B. R. est fondateur de la ‘Coordination suisse du chanvre’ (CSC), nom usurpé à la Coordination Chanvre Suisse, laquelle regroupe les intérêts du chanvre indigène (sativa non-indica). L’ensemble du comité de la CSC est composé de grands, moyens et petits délinquants, certains venus de l’étranger.
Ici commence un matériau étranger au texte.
(** * Check10: rules engine, Zobrist hashing and alpha-beta search.

    A shallow embedding of [gameLogic.js] (class [Check10Game]),
    [zobrist.js] and the search part of [server.js], with the properties
    of the specification stated over it.

    Conventions of the embedding.
    - A JavaScript array is a [list]; [a[i]] out of range reads
      [undefined]; [null] and [undefined] are both falsy and the code
      never tells them apart, so an empty (or missing) square is [None].
    - A thrown [TypeError] (reading a property of [undefined] or [null],
      mixing a BigInt with [undefined]) is [None] in the [option] monad:
      no function here catches exceptions.
    - Piece numbers and points are integers ([Z]); search values are
      IEEE 754 doubles ([num]): NaN, the two infinities and the finite
      doubles, with sums and products rounded to nearest (ties to even)
      and overflowing to an infinity.
    - BigInt hashes are [Z] with [Z.lxor]. *)

From Stdlib Require Import ZArith QArith Qround Qabs Qpower Lia Lqa.
From Corelib Require PrimFloat FloatOps SpecFloat.
From stdpp Require Import base option list gmap.

#[local] Set Warnings "-notation-for-abbreviation,-clear-no-such-hyp".

Local Open Scope Z_scope.

(** ** Data model *)

Inductive Color := white | black.

#[global] Instance Color_eq_dec : EqDecision Color.
Proof. solve_decision. Defined.

Definition opponent (c : Color) : Color :=
  match c with white => black | black => white end.

Record Piece := mkPiece { color : Color; number : Z; promoted : bool }.

#[global] Instance Piece_eq_dec : EqDecision Piece.
Proof. solve_decision. Defined.

(** A board is an array of rows, a row an array of optional pieces. *)
Abbreviation Row := (list (option Piece)).
Abbreviation Board := (list (list (option Piece))).

(** [board[r][c]]: throws when [board[r]] is undefined. *)
Definition cell (board : Board) (r c : nat) : option (option Piece) :=
  match board !! r with
  | None => None
  | Some row => Some (default None (row !! c))
  end.

(** [board[r]?.[c]]: optional chaining, never throws on an array. *)
Definition cellq (board : Board) (r c : nat) : option Piece :=
  match board !! r with
  | None => None
  | Some row => default None (row !! c)
  end.

(** [a[i] = v] on a JavaScript array: in range it overwrites, past the end
    the array grows and the skipped slots are holes (read as undefined). *)
Definition js_set {A} (a : list (option A)) (i : nat) (v : option A)
  : list (option A) :=
  if (i <? length a)%nat then <[i := v]> a
  else a ++ replicate (i - length a) None ++ [v].

(** [board[r][c] = v]: throws when [board[r]] is undefined. *)
Definition set_cell (board : Board) (r c : nat) (v : option Piece)
  : option Board :=
  match board !! r with
  | None => None
  | Some row => Some (<[r := js_set row c v]> board)
  end.

(** The fixed 8x8 shape of the specification's data model. *)
Definition wf_board (board : Board) : Prop :=
  length board = 8%nat /\ Forall (fun row => length row = 8%nat) board.

(** Piece numbers range over 1..8. *)
Definition wf_piece (p : Piece) : Prop := 1 <= number p <= 8.

Definition wf_pieces (board : Board) : Prop :=
  forall r c p, cell board r c = Some (Some p) -> wf_piece p.

(** ** JavaScript numbers used as search values *)

(** The values of an IEEE 754 binary64 number: NaN, the two infinities
    and the finite doubles, a finite double as the rational it denotes.
    The sign of zero is not kept: no operation of the search tells -0
    from 0. *)
Inductive num := NaN | NegInf | Fin (q : Q) | PosInf.

(** The nearest integer, a tie going to the even one. *)
Definition roundHalfEven (x : Q) : Z :=
  let f := Qfloor x in
  match (x - inject_Z f ?= 1 # 2)%Q with
  | Lt => f
  | Gt => f + 1
  | Eq => if Z.even f then f else f + 1
  end.

(** The binary exponent [e] of a positive rational:
    [2^e <= a < 2^(e+1)]. *)
Definition exponentOf (a : Q) : Z :=
  let e0 := Z.log2 (Qnum a) - Z.log2 (Z.pos (Qden a)) in
  if Qle_bool (2 ^ e0) a then e0 else e0 - 1.

(** Rounding to binary64, to nearest with ties to even: a significand of
    53 bits, exponents from -1022 (gradual underflow below) to 1023, and
    an infinity when the rounded magnitude reaches [2^1024]. Every
    arithmetic operation of JavaScript on finite numbers is the exact
    result rounded so. *)
Definition round64 (q : Q) : num :=
  let q := Qred q in
  let a := Qabs q in
  if Qeq_bool a 0 then Fin 0
  else
    let e := Z.max (exponentOf a) (-1022) in
    let ulp := (2 ^ (e - 52))%Q in
    let r := (inject_Z (roundHalfEven (a / ulp)) * ulp)%Q in
    if Qle_bool (2 ^ 1024) r
    then (if Qle_bool 0 q then PosInf else NegInf)
    else Fin (Qred (if Qle_bool 0 q then r else - r)).

(** [a + b]. *)
Definition num_add (a b : num) : num :=
  match a, b with
  | NaN, _ | _, NaN => NaN
  | NegInf, PosInf | PosInf, NegInf => NaN
  | NegInf, _ | _, NegInf => NegInf
  | PosInf, _ | _, PosInf => PosInf
  | Fin x, Fin y => round64 (x + y)
  end.

Definition num_neg (a : num) : num :=
  match a with
  | NaN => NaN | NegInf => PosInf | PosInf => NegInf | Fin x => Fin (- x)
  end.

Definition num_sub (a b : num) : num := num_add a (num_neg b).

(** [a < b]; every comparison with NaN is false. *)
Definition num_lt (a b : num) : bool :=
  match a, b with
  | NaN, _ | _, NaN => false
  | _, NegInf => false
  | NegInf, _ => true
  | PosInf, _ => false
  | Fin _, PosInf => true
  | Fin x, Fin y => if Qlt_le_dec x y then true else false
  end.

(** [a <= b]. *)
Definition num_le (a b : num) : bool :=
  match a, b with
  | NaN, _ | _, NaN => false
  | NegInf, _ => true
  | _, PosInf => true
  | _, NegInf => false
  | PosInf, _ => false
  | Fin x, Fin y => if Qlt_le_dec y x then false else true
  end.

Definition num_gt (a b : num) : bool := num_lt b a.
Definition num_ge (a b : num) : bool := num_le b a.

(** [Math.max(a, b)] and [Math.min(a, b)]: NaN when an argument is NaN. *)
Definition num_max (a b : num) : num :=
  match a, b with
  | NaN, _ | _, NaN => NaN
  | _, _ => if num_lt a b then b else a
  end.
Le groupement est appuyé et soutenu par des éléments de l’Administration fédérale (voir communiqué ASAC du 01.03.2000).


 


Un faisceau d’indices concordants démontre que B. R. est une taupe qu’on a laissé agir ces dernières années, afin qu’il inonde la Suisse de sa marchandise, avec comme but de semer la confusion entre chanvre et ‘marijuana’, ternir la bonne réputation du chanvre indigène en Suisse et, suite à ses démêlées, servir d’épouvantail aux paysans désireux de faire du vrai chanvre. Presque toutes les condamnations enregistrées en Romandie à partir de 1995 jusqu’en 1998 sont liées à des acheteurs de B. R., dont la liste parvenait d’une façon ou d’une autre aux mains de la police valaisanne. Cette activité de taupe lui a valu de ne pas être condamné pour des méfaits pénalement établis:


 


Le 3 février 1993 B. R. était renvoyé pour jugement devant le Tribunal de Martigny pour tentative de production de 14 kg de haschisch ou 589 kg de chanvre indien.


 


L’enquête policière ayant révélé les faits suivants à la charge de B. R.: infraction à la loi fédérale sur les stupéfiants, escroquerie, abus de confiance et infraction à la loi fédérale contre la concurrence déloyale – il en a été inculpé le 21 juillet 1995. 


B. R. n’a eu à répondre d’aucun de ces méfaits, leur volet pénal a été archivé et les frais mis à la charge de l’Etat du Valais. B. R. l’avait d’ailleurs prédit, lui qui disait en 1994 qu’il ne serait jamais jugé (‘Le Matin’ du 17 juin).